Authorities in Kyrgyzstan take two days to inform public truck carrying uranium waste fell into ravine

Authorities in Kyrgyzstan take two days to inform public truck carrying uranium waste fell into ravine
Claims were made in some posts on social networks that photographs show how uranium waste could have ended up in flowing waters as a result of the crash. / Social media
By bne IntelliNews June 18, 2024

Authorities in Kyrgyzstan took two days to make public an accident in which a truck transporting uranium waste fell from a bridge into a ravine, according to a June 18 report from Nuclear Engineering International.

A statement from the emergencies ministry was issued when video footage from the accident scene started circulating on social networks. Officials said that at the time of the crash the truck was empty.

“Nothing hit the water. However, water and soil samples were taken and sent for inspection. When the level of radiation was measured on the spot, no danger was found. Therefore, citizens have no cause for concern,” the press service of the ministry said.

However, a photograph and video taken after the accident by locals shows soil pouring out of the truck, according to the specialist journal, adding that it also shows an excavator moving the spilled soil to another truck.

The accident, in early June, involved a truck transporting uranium waste from the Tuyuk-Suu storage facility. It fell into a ravine near a river in the village of Min-Kush in Jumgal District of the eastern Naryn Region.

The natural resources, ecology & technical control ministry stated that it set up a commission to measure background radiation at the site and that the measurements were normal.

Despite the official statements, anxieties that uranium from the truck could get into the river have not dissolved.
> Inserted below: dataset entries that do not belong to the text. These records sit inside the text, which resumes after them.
(* ===== verification/HookTyped.v ===== *)
(** * What the modules that hook events keep

    Every hook of files HookMods, LogMods and NgeMod keeps the system well typed, as file Typed states
    it, provided any service may be in the states the hooks put it in. *)
From S2P Require Import Prelude Types Data CString Global ActiveDb Depend Io Interrupt Launch Modules Typed.
From S2P Require Import ServiceMod DaemonMod Control Hooks HookMods LogMods Poll NgeMod.
From Stdlib Require Import String.
From stdpp Require Import prelude gmap strings.
Local Open Scope Z_scope.

(** What the types of a system with these modules have in common. *)
Class HookTyping `{!Typing} := {
  hook_common st : st ∈ all_hook_states -> st ∈ common_states /\ st ∉ unsettled;
  hook_clean : T_DAEMON_CLEAN ∈ common_ptypes
}.

(** ** The static variables *)

Section static_facts.
Context `{TY : Typing, FS : ForkSys}.

Lemma kept_set_statics P f : kept P (set_statics f).
Proof. by apply kept_modify. Qed.
#[local] Hint Resolve kept_set_statics : kept.

Lemma kept_log P prio owner text : kept P (initng_log prio owner text).
Proof. apply kept_anywhere. unfold initng_log, static. kept_auto. Qed.
#[local] Hint Resolve kept_log : kept.

Lemma kept_check_syslog P : kept P check_syslog.
Proof. apply kept_anywhere. unfold check_syslog, static. kept_auto. Qed.
#[local] Hint Resolve kept_check_syslog : kept.

Lemma kept_free_buffert P : kept P free_buffert.
Proof. apply kept_anywhere. unfold free_buffert. kept_auto. Qed.

End static_facts.

#[export] Hint Resolve kept_set_statics kept_log kept_check_syslog kept_free_buffert : kept.

(** ** The hooks *)

Section hook_facts.
Context `{TY : Typing, HT : !HookTyping, CB : Callbacks, SY : Sys, TC : !TypedCallbacks, FS : ForkSys, HS : HookSys, LS : LogSys, SS : SockSys}.

Ltac plain := apply kept_modify; intros ?; repeat case_match; done.

Lemma kept_mark_hook P s st : st ∈ all_hook_states -> kept P (initng_common_mark_service s st).
Proof. intros H. destruct (hook_common st H). by apply kept_mark_common. Qed.

Lemma kept_hook_mark P s st : st ∈ all_hook_states -> kept P (mark s st).
Proof. intros H. apply kept_anywhere. unfold mark. kept_auto. by apply kept_mark_hook. Qed.

Ltac by_mark := first [apply kept_mark_hook|apply kept_hook_mark]; apply (bool_decide_unpack _); by vm_compute.

Lemma kept_global_sleep P sec : kept P (initng_global_set_sleep sec).
Proof. plain. Qed.
Lemma kept_set_proc P f : kept P (set_proc f).
Proof. plain. Qed.
#[local] Hint Resolve kept_global_sleep kept_set_proc : kept.

Lemma kept_unchecked P call f : kept P (unchecked call f).
Proof. apply kept_anywhere. unfold unchecked. kept_auto. Qed.
#[local] Hint Resolve kept_unchecked : kept.

Lemma kept_while_strings P n type s itt body : (forall str, kept anywhere (body str)) -> kept P (while_strings n type s itt body).
Proof.
  intros Hb. apply kept_anywhere. revert itt. induction n as [|n IH]; intros itt; cbn [while_strings]; module_auto.
Qed.

Lemma kept_on_service P e k : (forall s, kept P (k s)) -> kept P (on_service e k).
Proof. intros H. unfold on_service. kept_auto. Qed.

Lemma kept_on_fork P e k : (forall s p, kept P (k s p)) -> kept P (on_fork e k).
Proof. intros H. unfold on_fork. kept_auto. Qed.

Lemma kept_adjust_env P s vn vv : kept P (adjust_env s vn vv).
Proof.
  apply kept_anywhere. unfold adjust_env. get_first. destruct (initng_data_is_var _ _ _); [apply kept_pure|].
  apply (kept_set_data anywhere s (fun fresh d => initng_data_set_string_var (Some ENV) (Some vn) fresh d vv)), sets_at_string.
Qed.
#[local] Hint Resolve kept_adjust_env : kept.

Lemma kept_pcount P type s v : kept P (svc_set_int type s v).
Proof. apply (kept_set_data P s (fun fresh d => initng_data_set_int_var (Some type) None fresh d v)), sets_at_int. Qed.
#[local] Hint Resolve kept_pcount : kept.

(** The loops over the strings and over the services. *)
Ltac hook_auto :=
  repeat first
    [ progress module_auto
    | apply kept_on_service; intro | apply kept_on_fork; intros ? ?
    | apply kept_while_strings; intro | by_mark | plain ].

Lemma kept_set_limits P ls s ret : kept P (set_limits ls s ret).
Proof.
  apply kept_anywhere. revert ret. induction ls as [|l ls IH]; intros ret; cbn [set_limits]; unfold set_limit, svc_get_int; hook_auto.
Qed.
#[local] Hint Resolve kept_set_limits : kept.

Lemma kept_add_virtual P name : kept P (add_virtual_service name).
Proof.
  apply kept_anywhere. unfold add_virtual_service, svc_get_int. apply kept_then; [exact _|apply kept_asks|]. intros [s|]; [hook_auto|].
  apply kept_new_then, kept_then; [exact _|apply kept_new_typed|]. hook_auto.
Qed.
#[local] Hint Resolve kept_add_virtual : kept.

Lemma kept_hook_table fuel : List.Forall (fun h => forall e, kept anywhere (snd h e)) (hook_table fuel).
Proof.
  unfold hook_table.
  repeat (apply List.Forall_cons; [|]); [..|apply List.Forall_nil]; cbn [snd]; intros e;
    unfold check_conflict, conflict_body, also_service_state, also_start_body, also_stop_body, check_last, last_body,
      get_TYPE_PROVIDED, check_syncronicly_service, check_syncronicly, resolv_SSR, syncron_body, synchronously_body, first_active,
      check_files_to_exist, check_files_to_exist_after, check_files, file_body, ctrlaltdel, set_when_out, status_change,
      set_lockfiles_var, on_kill, interactive_STARTING, interactive_STOP_MARKED, interactive_ask, interactive_unhook, ask,
      do_chdir, do_chroot, do_renice, do_suid, do_limit, do_pause, provide_service_state, virtual_service_set_up,
      remove_virtual_service, svc_get_int; cbv zeta; hook_auto;
    [apply kept_stop_all|apply kept_launch_common, hook_clean].
Qed.

Lemma kept_module_hook fuel other f e : kept anywhere (other f e) -> kept anywhere (module_hook fuel other f e).
Proof.
  intros Ho. unfold module_hook. destruct (List.find _ _) as [h|] eqn:E; [|done]. apply List.find_some in E as [Hin _].
  exact (proj1 (List.Forall_forall _ _) (kept_hook_table fuel) h Hin e).
Qed.

(** *** Records *)

Lemma kept_buffer_text P s p k pos : kept P (buffer_text s p k pos).
Proof. apply kept_anywhere. unfold buffer_text, get_pipe. module_auto. Qed.
#[local] Hint Resolve kept_buffer_text : kept.

Lemma kept_add_hist P h : kept P (add_hist h).
Proof. apply kept_anywhere. unfold add_hist, static. kept_auto. Qed.

#[local] Hint Resolve kept_add_hist : kept.

Lemma kept_fetch_loop P n owner text : kept P (fetch_loop n owner text).
Proof. apply kept_anywhere. revert text. induction n as [|n IH]; intros text; cbn [fetch_loop]; cbv zeta; kept_auto. Qed.
#[local] Hint Resolve kept_fetch_loop : kept.

Lemma kept_find_or_create P name : kept P (find_or_create name).
Proof.
  apply kept_anywhere. unfold find_or_create. apply kept_then; [exact _|apply kept_asks|]. intros [s|]; [hook_auto|].
  unfold net_create. apply kept_new_then, kept_then; [exact _|apply kept_new_typed|]. hook_auto.
Qed.
#[local] Hint Resolve kept_find_or_create : kept.

Lemma kept_handle_devs P l : kept P (handle_devs l).
Proof.
  apply kept_anywhere. induction l as [|d l IH]; cbn [handle_devs]; unfold handle_dev, net_set_up, net_remove; hook_auto.
Qed.
#[local] Hint Resolve kept_handle_devs : kept.

Lemma kept_record_hooks fuel : List.Forall (fun h => forall e, kept anywhere (snd h e)) (record_hooks fuel).
Proof.
  unfold record_hooks.
  repeat (apply List.Forall_cons; [|]); [..|apply List.Forall_nil]; cbn [snd]; intros e;
    unfold history_add_values, history_db_compensate_time, history_db_clear_service, fetch_output, syslog_print_status_change,
      syslog_print_system_state, syslog_fetch_output, program_output, probe_network_devices, system_stopping, set_devs, static,
      first_active; cbv zeta; hook_auto.
Qed.

Lemma kept_record_hook fuel other f e : kept anywhere (other f e) -> kept anywhere (record_hook fuel other f e).
Proof.
  intros Ho. unfold record_hook. destruct (List.find _ _) as [h|] eqn:E; [|done]. apply List.find_some in E as [Hin _].
  exact (proj1 (List.Forall_forall _ _) (kept_record_hooks fuel) h Hin e).
Qed.

(** *** The listeners of nge *)

Lemma kept_set_nge P f : kept P (set_nge_var f).
Proof. apply kept_set_statics. Qed.
Lemma kept_sprintf P size text : kept P (sprintf size text).
Proof. unfold sprintf. kept_auto. Qed.
#[local] Hint Resolve kept_set_nge kept_sprintf : kept.

Lemma kept_do_send P fd text : kept P (do_send fd text).
Proof. apply kept_anywhere. unfold do_send. kept_auto. Qed.
Lemma kept_listener P i : kept P (listener i).
Proof. unfold listener. kept_auto. Qed.
Lemma kept_set_listener P i fd : kept P (set_listener i fd).
Proof. apply kept_set_nge. Qed.
#[local] Hint Resolve kept_do_send kept_listener kept_set_listener : kept.

Lemma kept_send_to_all P text : kept P (send_to_all text).
Proof. apply kept_anywhere. unfold send_to_all, send_to. kept_auto. Qed.
Lemma kept_forward P : kept P forward.
Proof. apply kept_anywhere. unfold forward, hook_register. kept_auto. Qed.
Lemma kept_unforward P : kept P unforward.
Proof. apply kept_anywhere. unfold unforward. kept_auto. Qed.
#[local] Hint Resolve kept_send_to_all kept_forward kept_unforward : kept.

Lemma kept_send_initial P fd : kept P (send_initial fd).
Proof. apply kept_anywhere. unfold send_initial, send_service. kept_auto. Qed.
#[local] Hint Resolve kept_send_initial : kept.

Lemma kept_event_acceptor P : kept P event_acceptor.
Proof. apply kept_anywhere. unfold event_acceptor, nge_var, static. kept_auto. Qed.
Lemma kept_close_initiator P : kept P close_initiator_socket.
Proof. apply kept_anywhere. unfold close_initiator_socket, nge_var, static. kept_auto. Qed.
#[local] Hint Resolve kept_event_acceptor kept_close_initiator : kept.

Lemma kept_open_initiator P : kept P open_initiator_socket.
Proof. apply kept_anywhere. unfold open_initiator_socket, hook_register. kept_auto. Qed.
#[local] Hint Resolve kept_open_initiator : kept.

Lemma kept_nge_hooks : List.Forall (fun h => forall e, kept anywhere (snd h e)) nge_hooks.
Proof.
  unfold nge_hooks.
  repeat (apply List.Forall_cons; [|]); [..|apply List.Forall_nil]; cbn [snd]; intros e;
    unfold astatus_change, system_state_change, system_pipe_watchers, nge_handle_killed, io_event_acceptor_handler,
      nge_check_socket, nge_var, static; cbv zeta; hook_auto.
Qed.

Lemma kept_nge_hook other f e : kept anywhere (other f e) -> kept anywhere (nge_hook other f e).
Proof.
  intros Ho. unfold nge_hook. destruct (List.find _ _) as [h|] eqn:E; [|done]. apply List.find_some in E as [Hin _].
  exact (proj1 (List.Forall_forall _ _) kept_nge_hooks h Hin e).
Qed.

Lemma kept_close_listeners P : kept P close_all_listeners.
Proof. apply kept_anywhere. unfold close_all_listeners, send_disconnect. kept_auto. Qed.

(** The command of unneeded. *)
Lemma kept_cmd_stop_unneeded P fuel : kept P (cmd_stop_unneeded fuel).
Proof. apply kept_anywhere. unfold cmd_stop_unneeded, stop_unneeded_body, needed_body, first_active. hook_auto. Qed.

End hook_facts.

(** ** module_init and module_unload *)

Section registering.
Context `{TY : Typing}.

Lemma kept_entries_register P es : kept P (entries_register es).
Proof. apply kept_anywhere. unfold entries_register. kept_auto. Qed.
Lemma kept_entries_unregister P es : kept P (entries_unregister es).
Proof. apply kept_anywhere. unfold entries_unregister. kept_auto. Qed.
Lemma kept_states_register P ss : kept P (states_register ss).
Proof. apply kept_anywhere. unfold states_register. kept_auto. Qed.
Lemma kept_states_unregister P ss : kept P (states_unregister ss).
Proof. apply kept_anywhere. unfold states_unregister. kept_auto. Qed.
Lemma kept_one_hook P file t f : kept P (hook_register file t f).
Proof. apply kept_anywhere. unfold hook_register. kept_auto. Qed.
Lemma kept_set_check P b : kept P (set_check_var b).
Proof. by apply kept_modify. Qed.
Lemma kept_set_active P b : kept P (set_active_var b).
Proof. by apply kept_modify. Qed.

End registering.

#[export] Hint Resolve kept_entries_register kept_entries_unregister kept_states_register kept_states_unregister kept_one_hook
  kept_set_check kept_set_active : kept.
Lawmaker Mirlan Svkojo was reported by Nuclear Engineering International as asking Deputy Minister of Natural Resources, Ecology & Technical Supervision Medetbek Mammetov at a meeting of a parliamentary committee what measures were taken and what possible consequences there could be for localities in Central Asia. “You yourself say that KamAZ was transporting uranium. The truck fell into the water, uranium hit the water. This water goes to Central Asia. You know what the situation is in Min-Kush,” Svkojo was cited as saying.

The deputy minister responded that a commission was investigating.

The Min-Kush uranium legacy site has been remediated by the Environmental Remediation Account for Central Asia (ERA), managed by the European Bank for Reconstruction and Development (EBRD). It is now dealing with other former Soviet sites in Kyrgyzstan.

In April, bne IntelliNews reported how possible Chernobyl-scale nuclear ruination threatens the fertile Fergana valley shared by Kyrgyzstan, Tajikistan and Uzbekistan as Soviet-built dams holding vast amounts of uranium mine tailings that sit above the region are seen as unstable. If the dams collapse, perhaps as a result of an earthquake, the spillage of the tailings would make the vicinity uninhabitable.

Kyrgyzstan’s parliament last week approved a bill to allow the development of uranium and thorium deposits in the republic, reversing a prohibition on such mining brought in five years following protests over environmental impacts. The authorities have pledged to use new technologies that, they say, will mean almost no negative impact on the environment from mining activities.

The country's Japarov administration is considering commissioning Russia's Rosatom to build a small modular reactor (SMR) to create the country's first nuclear power station.